New York: Adirondack State of Mind
Moody morning fog shrouds the woods around Fort Ticonderoga, but by the time Cameron and I climb the short, steep hill up to Mount Defiance, the August sun has burned away the morning mist. We have a clear eastward view across narrow Lake Champlain to Vermont and the Green Mountains. Our travels this time are westward, though. We turn our backs on Vermont and ride into the Adirondack Mountains.

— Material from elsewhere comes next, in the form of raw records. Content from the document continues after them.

(** Reading a query string back, as the receiving end does: a field ends
    at [&], and its key ends at its first [=]. [key] is the key of the field
    being read, once its [=] has been seen, and [cur] is the text read since
    the last delimiter. *)
Fixpoint readFields (s : jsstring) (key : option jsstring) (cur : jsstring)
    : list (jsstring * jsstring) :=
  match s with
  | [] => []
  | c :: r =>
      if (c =? 38)%N then
        match key with
        | Some k => (k, cur) :: readFields r None []
        | None => (cur, []) :: readFields r None []
        end
      else if (c =? 61)%N then
        match key with
        | Some _ => readFields r key (cur ++ [c])
        | None => readFields r (Some cur) []
        end
      else readFields r key (cur ++ [c])
  end.

(** A text without [&] and without [=]. *)
Definition delimiterFree (s : jsstring) : bool :=
  forallb (fun c => negb ((c =? 38) || (c =? 61))%N) s.

(** The field [tryAppendQueryString] emits for a key and a value: none for
    a falsy value, else the key with the value as [encodeURIComponent]
    writes it. *)
Definition emittedField (key : string) (v : value) : list (jsstring * jsstring) :=
  if truthy v then
    match encodeURIComponent v with
    | Ok e => [(lit key, e)]
    | Throw _ => []
    end
  else [].

(** The [eids] array of [buildRequests] for a bidder request. *)
Definition eidsOf (bidderRequest : value) : list value :=
  if truthy bidderRequest && truthy (prop bidderRequest "userId") then
    PerRequest.setUserId [] "liveramp.com" (deepAccess bidderRequest ["userId"; "idl_env"])
  else [].

(** The fields of the query string of one bid request, in order. *)
Definition queryFields (bidderRequest url cur dnt request : value)
    : list (jsstring * jsstring) :=
  emittedField "tid" (prop request "transactionId") ++
  emittedField "bid" (prop request "bidId") ++
  emittedField "ver" (VStr (lit "$prebid.version$")) ++
  emittedField "sid" (getBidIdParameter "sid" (prop request "params")) ++
  emittedField "url" url ++
  emittedField "cur" cur ++
  emittedField "dnt" dnt ++
  emittedField "native" (getBidIdParameter "native" (prop request "params")) ++
  emittedField "usr" (VArr (eidsOf bidderRequest)).

(** The bidder request carries a LiveRamp envelope that is a string: the
    case in which [setUserId] pushes an entry. *)
Definition hasEnvelope (bidderRequest : value) : bool :=
  truthy bidderRequest && truthy (prop bidderRequest "userId") &&
  isStr (deepAccess bidderRequest ["userId"; "idl_env"]).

Nestled in the northeastern corner of the state of New York, the Adirondacks are a motorcycle playground within a day’s ride of millions of riders in the Northeast. It’s a big park—with 6 million acres it’s about the size of neighboring Vermont—and it’s filled with rugged mountains, lakes, and other places to explore.

Through the Woods

The BMW R 1250 RTs amble along still sleeping country roads on the eastern edge of the park before turning onto Blue Ridge Road and aiming for the heart of the Adirondacks. The road gets more tangled with each passing mile, dancing with Sand Pond Brook before header deeper into the trees. Suddenly, we turn north onto what feels like a road to nowhere. Decades ago, this road connected what was then the village of Tahawus and the old McIntyre Iron Furnace, a fortresslike tower of stone, to the rest of the world. Both are quiet now, and Tahawus is a ghost town with a smattering of shuttered buildings. In this quiet place, a little river burbles over rocks and through marshes; 315 miles away, this river is broad-shouldered and deep as it flows between New York City and New Jersey to fill great New York Harbor. This is the Hudson River, and we are near its headwaters. In the distance, some of the tallest peaks in New York State rise: Mount Skylight at 4,926 feet and Mount Marcy, the tallest point in the state, at 5,344 feet.

We continue westward and stop in the small vacation town of Long Lake for lunch. There’s a quietude here in the Adirondacks, a hush over the cars driving by and the people milling about, as if the sound waves get absorbed by the thick woods and inky blue lake.